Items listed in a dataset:

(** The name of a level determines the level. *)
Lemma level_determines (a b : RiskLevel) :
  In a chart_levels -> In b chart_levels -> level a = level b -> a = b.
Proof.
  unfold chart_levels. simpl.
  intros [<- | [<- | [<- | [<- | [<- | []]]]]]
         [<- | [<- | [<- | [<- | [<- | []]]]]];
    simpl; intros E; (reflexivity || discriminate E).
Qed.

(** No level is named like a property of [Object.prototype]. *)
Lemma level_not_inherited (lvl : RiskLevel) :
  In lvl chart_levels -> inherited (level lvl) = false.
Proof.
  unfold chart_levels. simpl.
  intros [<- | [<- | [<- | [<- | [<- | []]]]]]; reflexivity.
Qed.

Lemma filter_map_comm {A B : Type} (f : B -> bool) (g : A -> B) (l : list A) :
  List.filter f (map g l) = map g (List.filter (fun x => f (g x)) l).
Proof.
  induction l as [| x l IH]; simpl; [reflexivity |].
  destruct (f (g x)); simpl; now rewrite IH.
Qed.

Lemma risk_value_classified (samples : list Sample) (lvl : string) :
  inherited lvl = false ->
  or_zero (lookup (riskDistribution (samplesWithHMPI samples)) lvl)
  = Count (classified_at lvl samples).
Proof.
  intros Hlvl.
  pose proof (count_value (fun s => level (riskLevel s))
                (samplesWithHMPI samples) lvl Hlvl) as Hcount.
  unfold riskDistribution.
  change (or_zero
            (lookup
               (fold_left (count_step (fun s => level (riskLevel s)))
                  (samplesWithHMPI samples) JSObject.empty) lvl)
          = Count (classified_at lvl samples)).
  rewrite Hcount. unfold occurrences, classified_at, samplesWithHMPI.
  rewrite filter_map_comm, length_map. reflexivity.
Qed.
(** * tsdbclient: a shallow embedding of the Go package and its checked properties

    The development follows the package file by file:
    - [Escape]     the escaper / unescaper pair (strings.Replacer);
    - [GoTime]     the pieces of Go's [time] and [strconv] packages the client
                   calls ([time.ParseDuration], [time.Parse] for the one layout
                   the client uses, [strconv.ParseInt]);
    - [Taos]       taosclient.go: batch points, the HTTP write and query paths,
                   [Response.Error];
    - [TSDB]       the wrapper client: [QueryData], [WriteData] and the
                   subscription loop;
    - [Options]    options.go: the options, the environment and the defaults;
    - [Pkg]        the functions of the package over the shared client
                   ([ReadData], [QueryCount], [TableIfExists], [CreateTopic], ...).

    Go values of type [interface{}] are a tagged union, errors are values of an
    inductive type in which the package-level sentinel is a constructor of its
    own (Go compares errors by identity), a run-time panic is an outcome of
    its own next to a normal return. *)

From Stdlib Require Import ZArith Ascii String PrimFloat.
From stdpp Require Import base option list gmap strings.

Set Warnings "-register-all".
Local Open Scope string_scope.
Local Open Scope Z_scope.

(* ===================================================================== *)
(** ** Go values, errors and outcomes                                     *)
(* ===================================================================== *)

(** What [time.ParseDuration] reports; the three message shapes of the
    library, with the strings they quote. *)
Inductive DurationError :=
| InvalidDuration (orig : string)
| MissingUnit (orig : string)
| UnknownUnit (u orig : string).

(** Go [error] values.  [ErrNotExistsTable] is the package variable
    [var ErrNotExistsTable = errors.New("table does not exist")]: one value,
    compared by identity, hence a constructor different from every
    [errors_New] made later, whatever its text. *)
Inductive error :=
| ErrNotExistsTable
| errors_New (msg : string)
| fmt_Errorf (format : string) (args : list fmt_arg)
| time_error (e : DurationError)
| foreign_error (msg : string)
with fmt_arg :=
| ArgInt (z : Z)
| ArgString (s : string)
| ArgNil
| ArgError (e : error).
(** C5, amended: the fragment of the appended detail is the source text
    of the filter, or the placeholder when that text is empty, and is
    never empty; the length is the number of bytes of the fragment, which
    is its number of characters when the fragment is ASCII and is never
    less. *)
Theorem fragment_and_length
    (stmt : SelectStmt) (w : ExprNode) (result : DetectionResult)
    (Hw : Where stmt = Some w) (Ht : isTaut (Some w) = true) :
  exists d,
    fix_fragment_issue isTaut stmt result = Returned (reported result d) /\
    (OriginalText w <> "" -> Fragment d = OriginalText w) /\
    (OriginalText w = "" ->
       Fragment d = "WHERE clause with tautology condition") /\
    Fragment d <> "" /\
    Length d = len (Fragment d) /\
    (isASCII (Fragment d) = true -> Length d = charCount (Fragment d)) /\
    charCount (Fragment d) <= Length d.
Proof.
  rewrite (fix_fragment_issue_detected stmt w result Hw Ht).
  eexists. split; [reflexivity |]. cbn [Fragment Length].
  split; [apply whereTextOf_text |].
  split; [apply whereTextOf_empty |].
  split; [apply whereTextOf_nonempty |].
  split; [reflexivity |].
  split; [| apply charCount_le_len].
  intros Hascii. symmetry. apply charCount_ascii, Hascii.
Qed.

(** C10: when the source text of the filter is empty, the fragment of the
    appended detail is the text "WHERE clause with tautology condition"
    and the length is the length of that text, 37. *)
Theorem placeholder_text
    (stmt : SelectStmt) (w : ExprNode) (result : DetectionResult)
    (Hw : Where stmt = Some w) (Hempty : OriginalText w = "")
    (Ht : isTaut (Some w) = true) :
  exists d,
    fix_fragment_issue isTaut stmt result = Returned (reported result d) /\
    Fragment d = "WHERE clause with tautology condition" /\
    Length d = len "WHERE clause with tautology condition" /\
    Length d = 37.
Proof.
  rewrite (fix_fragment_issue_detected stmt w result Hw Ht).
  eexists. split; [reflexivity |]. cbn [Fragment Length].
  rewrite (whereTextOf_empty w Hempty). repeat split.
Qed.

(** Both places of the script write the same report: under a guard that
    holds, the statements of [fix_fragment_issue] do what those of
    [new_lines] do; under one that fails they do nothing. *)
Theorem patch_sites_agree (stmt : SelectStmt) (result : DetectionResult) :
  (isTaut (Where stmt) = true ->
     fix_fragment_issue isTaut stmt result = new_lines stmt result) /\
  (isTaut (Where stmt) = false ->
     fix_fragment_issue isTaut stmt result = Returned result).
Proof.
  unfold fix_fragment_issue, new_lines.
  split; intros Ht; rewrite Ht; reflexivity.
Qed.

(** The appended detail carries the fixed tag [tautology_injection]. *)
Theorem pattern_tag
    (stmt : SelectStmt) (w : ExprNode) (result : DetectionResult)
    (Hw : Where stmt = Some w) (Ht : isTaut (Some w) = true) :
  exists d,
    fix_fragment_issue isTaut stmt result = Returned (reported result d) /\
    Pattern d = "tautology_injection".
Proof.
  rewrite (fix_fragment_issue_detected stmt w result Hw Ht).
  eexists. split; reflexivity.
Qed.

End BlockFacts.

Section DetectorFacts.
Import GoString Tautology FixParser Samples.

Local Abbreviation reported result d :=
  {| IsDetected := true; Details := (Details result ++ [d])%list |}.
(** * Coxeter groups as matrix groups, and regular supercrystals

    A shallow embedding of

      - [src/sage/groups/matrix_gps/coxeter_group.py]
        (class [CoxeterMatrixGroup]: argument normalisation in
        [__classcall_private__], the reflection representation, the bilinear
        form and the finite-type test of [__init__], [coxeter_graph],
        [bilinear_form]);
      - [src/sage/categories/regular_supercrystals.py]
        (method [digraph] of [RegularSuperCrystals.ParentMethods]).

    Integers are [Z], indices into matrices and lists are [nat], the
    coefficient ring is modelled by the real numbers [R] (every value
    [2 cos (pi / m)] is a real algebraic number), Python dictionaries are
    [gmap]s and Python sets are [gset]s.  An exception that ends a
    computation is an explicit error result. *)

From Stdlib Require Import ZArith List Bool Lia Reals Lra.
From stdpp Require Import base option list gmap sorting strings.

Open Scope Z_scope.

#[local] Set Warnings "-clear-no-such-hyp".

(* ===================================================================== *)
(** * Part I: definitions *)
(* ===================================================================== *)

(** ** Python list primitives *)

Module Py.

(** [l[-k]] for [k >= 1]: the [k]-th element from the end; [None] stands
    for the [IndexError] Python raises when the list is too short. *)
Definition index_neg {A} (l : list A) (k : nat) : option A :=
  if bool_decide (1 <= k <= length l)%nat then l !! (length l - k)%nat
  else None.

## Task to complete
In the entries above, find the line with "and the defaults;" and the line with "From Stdlib Require Import ZArith Ascii", then restate word for word both of them and every line between, with nothing more.

## Exercise response
    - [Options]    options.go: the options, the environment and the defaults;
    - [Pkg]        the functions of the package over the shared client
                   ([ReadData], [QueryCount], [TableIfExists], [CreateTopic], ...).

    Go values of type [interface{}] are a tagged union, errors are values of an
    inductive type in which the package-level sentinel is a constructor of its
    own (Go compares errors by identity), a run-time panic is an outcome of
    its own next to a normal return. *)

From Stdlib Require Import ZArith Ascii String PrimFloat.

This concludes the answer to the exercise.